Publicado em 1960, Laços de família é um dos pontos máximos da prosa de Clarice Lispector. As narrativas dessa obra usam constantemente o fluxo de consciência, por meio do qual conhecemos o universo mais íntimo das personagens. É um recurso que possibilita sua literatura a ser chamada ora de psicológica, ora de introspectiva. Acabamos nos deparando com histórias de exteriorização do oculto, em que o protagonista termina buscando, nos elementos exteriores, o seu interior. Ou seja, a busca da identidade passa pela busca do outro.
Sua obra se localiza na terceira fase do Modernismo, que muitos preferem chamar de Pós-Modernismo. A maneira de fazer literatura de Clarice Lispector marca-se pela originalidade e pelo modo anticonvencional com que organiza o texto; sempre foge das convenções estabelecidas e da linguagem estereotipada, o que, aliás, já vai expressando o conteúdo temático de sua obra - tirar a máscara das formalidades e revelar a verdade subjacente.
A realidade brasileira, em que sempre se embasa a literatura modernista, pode ser detectada em Laços de Família em que traços da nossa cultura podem ser vislumbrados.
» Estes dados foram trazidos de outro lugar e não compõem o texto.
(* ===== verification/Wire.v ===== *)
(** * internal/smtpwire: errors, limits and the command and parameter encoders

    [wire_err] is the package's sentinel errors; context added with [fmt.Errorf("%w ...")] keeps
    the sentinel and is not represented. [Limits] is reply.go's record of bounds. The encoders of
    encoder.go write to their [io.Writer] exactly once, after every check, so each is a function
    from its arguments to the bytes of that one write or to the error returned instead of it. *)
From Stdlib Require Import ZArith Lia Bool.
From stdpp Require Import base list gmap strings.
From S2P Require Import Prelude GoStrings.

(** ** Sentinel errors of the package *)
Inductive wire_err : Type :=
(* encoder.go *)
| ErrInvalidCommandToken | ErrEmptyKeyword | ErrInvalidKeyword | ErrInvalidParamValue
| ErrXtextTruncatedEscape | ErrXtextInvalidEscape | ErrXtextInvalidChar
(* reply.go *)
| ErrReplyLineTooLong | ErrTooManyReplyLines | ErrReplyTooLarge | ErrReplyLineTooShort
| ErrReplyCodeSyntax | ErrReplyCodeMismatch
(* reply_encoder.go *)
| ErrReplyEncodeCode | ErrReplyEncodeText | ErrEnhancedCodeSyntax | ErrEnhancedClassMismatch
(* command_decoder.go *)
| ErrCommandLineTooLong | ErrCommandBareLF | ErrCommandEmpty | ErrCommandVerbSyntax
| ErrCommandArgumentControl
(* bdat.go *)
| ErrBDATChunkTooLarge | ErrBDATSizeOverflow | ErrBDATShortSource | ErrBDATCommandSyntax
(* dotstuff.go *)
| ErrMalformedTerminator | ErrBareLFTerminator | ErrWriterClosed
(* ehlo.go, hello.go *)
| ErrEHLOEmpty | ErrEHLOEmptyKeyword | ErrHelloVerb | ErrHelloArgument | ErrEHLOEncode
(* path.go *)
| ErrPathPrefix | ErrPathSyntax | ErrPathTooLong | ErrPathUTF8Required | ErrNullForwardPath
| ErrPathParameter
(* received.go *)
| ErrReceivedField | ErrReceivedState
(* an error of the underlying transport *)
| ErrIO (e : ioerr).

#[global] Instance wire_err_eq_dec : EqDecision wire_err.
Proof. solve_decision. Defined.

(** ** reply.go: Limits *)

Record Limits : Type := {
  MaxReplyLineLength : Z;
  MaxReplyLines : Z;
  MaxReplySize : Z;
  MaxBDATChunkSize : Z;
  MaxCommandLineLength : Z;
  MaxSASLResponseLength : Z
}.

Definition DefaultLimits : Limits := {|
  MaxReplyLineLength := 8192;
  MaxReplyLines := 1000;
  MaxReplySize := Z.shiftl 1 20;
  MaxBDATChunkSize := Z.shiftl 64 20;
  MaxCommandLineLength := 4096;
  MaxSASLResponseLength := Z.shiftl 32 10
|}.

(** The zero value [Limits{}]. *)
Definition ZeroLimits : Limits := {|
  MaxReplyLineLength := 0; MaxReplyLines := 0; MaxReplySize := 0;
  MaxBDATChunkSize := 0; MaxCommandLineLength := 0; MaxSASLResponseLength := 0
|}.

Definition withDefaults (l : Limits) : Limits :=
  let pick v d := if v <=? 0 then d else v in {|
  MaxReplyLineLength := pick (MaxReplyLineLength l) (MaxReplyLineLength DefaultLimits);
  MaxReplyLines := pick (MaxReplyLines l) (MaxReplyLines DefaultLimits);
  MaxReplySize := pick (MaxReplySize l) (MaxReplySize DefaultLimits);
  MaxBDATChunkSize := pick (MaxBDATChunkSize l) (MaxBDATChunkSize DefaultLimits);
  MaxCommandLineLength := pick (MaxCommandLineLength l) (MaxCommandLineLength DefaultLimits);
  MaxSASLResponseLength := pick (MaxSASLResponseLength l) (MaxSASLResponseLength DefaultLimits)
|}.

(** ** reply.go: LineReader *)

(** The reader of a connection: the bytes still to come and the error the transport reports after
    them. A read deadline that expires is [ErrTimeout] at the end of the bytes received by then. *)
Record LineReader : Type := { unread : bytes; final : ioerr }.

Definition normalizeReadErr (e : ioerr) : ioerr :=
  match e with EOF => ErrUnexpectedEOF | e => e end.

(** ** encoder.go: commands *)

Definition validateCommandToken (s : bytes) : option wire_err :=
  fail_if (existsb is_ctl s) ErrInvalidCommandToken.

(** The bytes [EncodeCommand] writes. *)
Definition EncodeCommand (verb : bytes) (args : list bytes) : result wire_err bytes :=
  check validateCommandToken verb then
  check first_err validateCommandToken args then
  Ok (verb ++ concat (map (fun a => SP :: a) args) ++ CRLF).

(** ** encoder.go: esmtp parameters *)

Record Param : Type := { Keyword : bytes; Value : bytes }.

Definition validateKeyword (kw : bytes) : option wire_err :=
  match kw with
  | [] => Some ErrEmptyKeyword
  | c :: rest =>
      if negb (is_alnum c) then Some ErrInvalidKeyword
      else fail_if (existsb (fun d => negb (is_alnum d) && negb (d =b "-"%byte)) rest)
             ErrInvalidKeyword
  end.

Definition validateESMTPValue (v : bytes) : option wire_err :=
  match v with
  | [] => Some ErrInvalidParamValue
  | _ => fail_if (existsb (fun c => (bz c <? 33) || (126 <? bz c) || (c =b "="%byte)) v)
           ErrInvalidParamValue
  end.

Definition EncodeParam (p : Param) : result wire_err bytes :=
  check validateKeyword (Keyword p) then
  match Value p with
  | [] => Ok (Keyword p)
  | v => check validateESMTPValue v then Ok (Keyword p ++ "="%byte :: v)
  end.

(** ** encoder.go: xtext *)

Definition xtextHexDigits : bytes := $"0123456789ABCDEF".

Definition hex_at (n : Z) : byte := nth (Z.to_nat n) xtextHexDigits x00.

Definition EncodeXtext_byte (c : byte) : bytes :=
  if (c =b "+"%byte) || (c =b "="%byte) || (bz c <? 33) || (126 <? bz c)
  then ["+"%byte; hex_at (Z.shiftr (bz c) 4); hex_at (Z.land (bz c) 15)]
  else [c].

Definition EncodeXtext (raw : bytes) : bytes := concat (map EncodeXtext_byte raw).

Definition XtextParam (keyword rawValue : bytes) : Param :=
  {| Keyword := keyword; Value := EncodeXtext rawValue |}.

Definition hexVal (c : byte) : option Z :=
  if in_range "0"%byte "9"%byte c then Some (bz c - 48)
  else if in_range "A"%byte "F"%byte c then Some (bz c - 65 + 10)
  else if in_range "a"%byte "f"%byte c then Some (bz c - 97 + 10)
  else None.

Fixpoint DecodeXtext (s : bytes) : result wire_err bytes :=
  match s with
  | [] => Ok []
  | c :: s' =>
      if c =b "+"%byte then
        match s' with
        | h :: l :: s'' =>
            match hexVal h, hexVal l with
            | Some hi, Some lo =>
                let? rest := DecodeXtext s'' in
                Ok (zb (Z.lor (Z.shiftl hi 4) lo) :: rest)
            | _, _ => Err ErrXtextInvalidEscape
            end
        | _ => Err ErrXtextTruncatedEscape
        end
      else if (bz c <? 33) || (126 <? bz c) then Err ErrXtextInvalidChar
      else let? rest := DecodeXtext s' in Ok (c :: rest)
  end.

(** ** Lemmas *)

Lemma withDefaults_positive l :
  0 < MaxReplyLineLength (withDefaults l) /\ 0 < MaxReplyLines (withDefaults l) /\
  0 < MaxReplySize (withDefaults l) /\ 0 < MaxBDATChunkSize (withDefaults l) /\
  0 < MaxCommandLineLength (withDefaults l) /\ 0 < MaxSASLResponseLength (withDefaults l).
Proof.
  unfold withDefaults, DefaultLimits. cbn -[Z.leb].
  split_and!; case_match; (reflexivity || lia).
Qed.

Lemma withDefaults_idem l : withDefaults (withDefaults l) = withDefaults l.
Proof.
  pose proof (withDefaults_positive l) as (?&?&?&?&?&?).
  unfold withDefaults at 1.
  repeat match goal with |- context [?a <=? 0] => destruct (Z.leb_spec a 0); [lia|] end.
  by destruct (withDefaults l).
Qed.

Lemma validateCommandToken_None s : validateCommandToken s = None <-> existsb is_ctl s = false.
Proof. unfold validateCommandToken, fail_if. by destruct (existsb is_ctl s). Qed.

Lemma validateESMTPValue_None v :
  validateESMTPValue v = None <->
  v <> [] /\ forallb (fun c => is_graph c && negb (c =b "="%byte)) v = true.
Proof.
  unfold validateESMTPValue, fail_if. destruct v as [|c v]; [naive_solver|].
  assert (forall s, existsb (fun c => (bz c <? 33) || (126 <? bz c) || (c =b "="%byte)) s =
    negb (forallb (fun c => is_graph c && negb (c =b "="%byte)) s)) as ->.
  { induction s as [|d s IH]; cbn -[Z.ltb Z.leb Byte.eqb]; [done|]. rewrite IH.
    unfold is_graph.
    destruct (d =b "="%byte), (Z.ltb_spec (bz d) 33), (Z.ltb_spec 126 (bz d)),
      (Z.leb_spec 33 (bz d)), (Z.leb_spec (bz d) 126); simpl; try lia; done. }
  destruct (forallb _ (c :: v)); cbn; naive_solver.
Qed.

Lemma validateKeyword_None kw :
  validateKeyword kw = None ->
  kw <> [] /\ forallb (fun c => is_alnum c || (c =b "-"%byte)) kw = true.
Proof.
  unfold validateKeyword, fail_if. destruct kw as [|c kw]; [done|].
  destruct (is_alnum c) eqn:Hc; simpl; [|done].
  destruct (existsb _ kw) eqn:E; [done|]. intros _. split; [done|].
  rewrite Hc. simpl. apply forallb_forall. intros d Hd.
  destruct (is_alnum d || (d =b "-"%byte)) eqn:Ed; [done|].
  apply orb_false_iff in Ed as [E1 E2].
  rewrite <- not_true_iff_false in E. exfalso. apply E.
  apply existsb_exists. exists d. by rewrite E1, E2.
Qed.

Lemma keyword_byte_graph c : is_alnum c || (c =b "-"%byte) = true -> is_graph c = true.
Proof. unfold is_alnum, is_upper, is_lower, is_digit, in_range, is_graph. blia. Qed.

(** *** Hexadecimal escapes *)

Lemma xtext_escape_hex c :
  hexVal (hex_at (Z.shiftr (bz c) 4)) = Some (Z.shiftr (bz c) 4) /\
  hexVal (hex_at (Z.land (bz c) 15)) = Some (Z.land (bz c) 15) /\
  zb (Z.lor (Z.shiftl (Z.shiftr (bz c) 4) 4) (Z.land (bz c) 15)) = c /\
  is_graph (hex_at (Z.shiftr (bz c) 4)) && negb (hex_at (Z.shiftr (bz c) 4) =b "="%byte) = true /\
  is_graph (hex_at (Z.land (bz c) 15)) && negb (hex_at (Z.land (bz c) 15) =b "="%byte) = true.
Proof. destruct c; vm_compute; done. Qed.

Lemma DecodeXtext_EncodeXtext_app c rest :
  DecodeXtext (EncodeXtext_byte c ++ rest) = let? r := DecodeXtext rest in Ok (c :: r).
Proof.
  unfold EncodeXtext_byte. destruct (_ || _ || _ || _) eqn:E.
  - cbn [app DecodeXtext]. rewrite byte_eqb_refl.
    destruct (xtext_escape_hex c) as (-> & -> & -> & _). done.
  - apply orb_false_iff in E as [[[E1 E2]%orb_false_iff E3]%orb_false_iff E4].
    cbn [app DecodeXtext]. by rewrite E1, E3, E4.
Qed.

Lemma EncodeXtext_byte_value c :
  forallb (fun c => is_graph c && negb (c =b "="%byte)) (EncodeXtext_byte c) = true.
Proof.
  unfold EncodeXtext_byte. destruct (_ || _ || _ || _) eqn:E.
  - cbn [forallb]. destruct (xtext_escape_hex c) as (_ & _ & _ & -> & ->). done.
  - apply orb_false_iff in E as [[[E1 E2]%orb_false_iff E3]%orb_false_iff E4].
    cbn [forallb]. rewrite E2. unfold is_graph. lia.
Qed.

(** ** Properties *)

(** xtext decoding inverts xtext encoding on every byte string. *)
Theorem DecodeXtext_EncodeXtext raw : DecodeXtext (EncodeXtext raw) = Ok raw.
Proof.
  unfold EncodeXtext. induction raw as [|c raw IH]; cbn [map concat]; [done|].
  by rewrite DecodeXtext_EncodeXtext_app, IH.
Qed.

(** for a non-empty input the encoding is a valid esmtp-value, and for the empty input it is
    not: the encoder's own output is rejected by [validateESMTPValue] exactly there. *)
Theorem EncodeXtext_esmtp_value raw :
  validateESMTPValue (EncodeXtext raw) =
  match raw with [] => Some ErrInvalidParamValue | _ => None end.
Proof.
  destruct raw as [|c raw]; [done|]. apply validateESMTPValue_None. split.
  - unfold EncodeXtext. cbn. unfold EncodeXtext_byte. by case_match.
  - unfold EncodeXtext. generalize (c :: raw). clear c raw.
    induction l as [|c l IH]; cbn [map concat]; [done|].
    by rewrite forallb_app, EncodeXtext_byte_value.
Qed.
O homem aqui é visto como ser humano na sua dimensão universal: é o homem moderno, de qualquer espaço, alienado e esmagado pela rotina, descaracterizado e perdido no anonimato dos grandes centros urbanos.
O quinto conto, do livro Laços de família, Feliz aniversário, retrata a festa em comemoração aos 89 anos de D. Anita, que mora com a filha Zilda, a única que tinha condições de hospedá-la. Neste dia toda a família reúne-se, todos ali gerados da matriarca; porém esses laços de família são apenas formais, pois o grupo está presente apenas por obrigação. Não há mais carinho em relação à velha, muito menos entre si. Tudo é artificial, forçado. D. Anita percebe que todos ali lhe são indiferentes, não parecendo ser seus filhos. É quando sente nojo e em meio à festa, cospe no chão. Um ato escandaloso, mas que acaba sendo relevado em nome da idade da senhora. Nesse momento D. Anita triunfa sobre sua família. Um dos seus filhos, empolgado em fazer discursos, no final da festa despede-se com um "Até o ano que vem". O que indicava de que, apesar da mediocridade de sua família, a velha os superava.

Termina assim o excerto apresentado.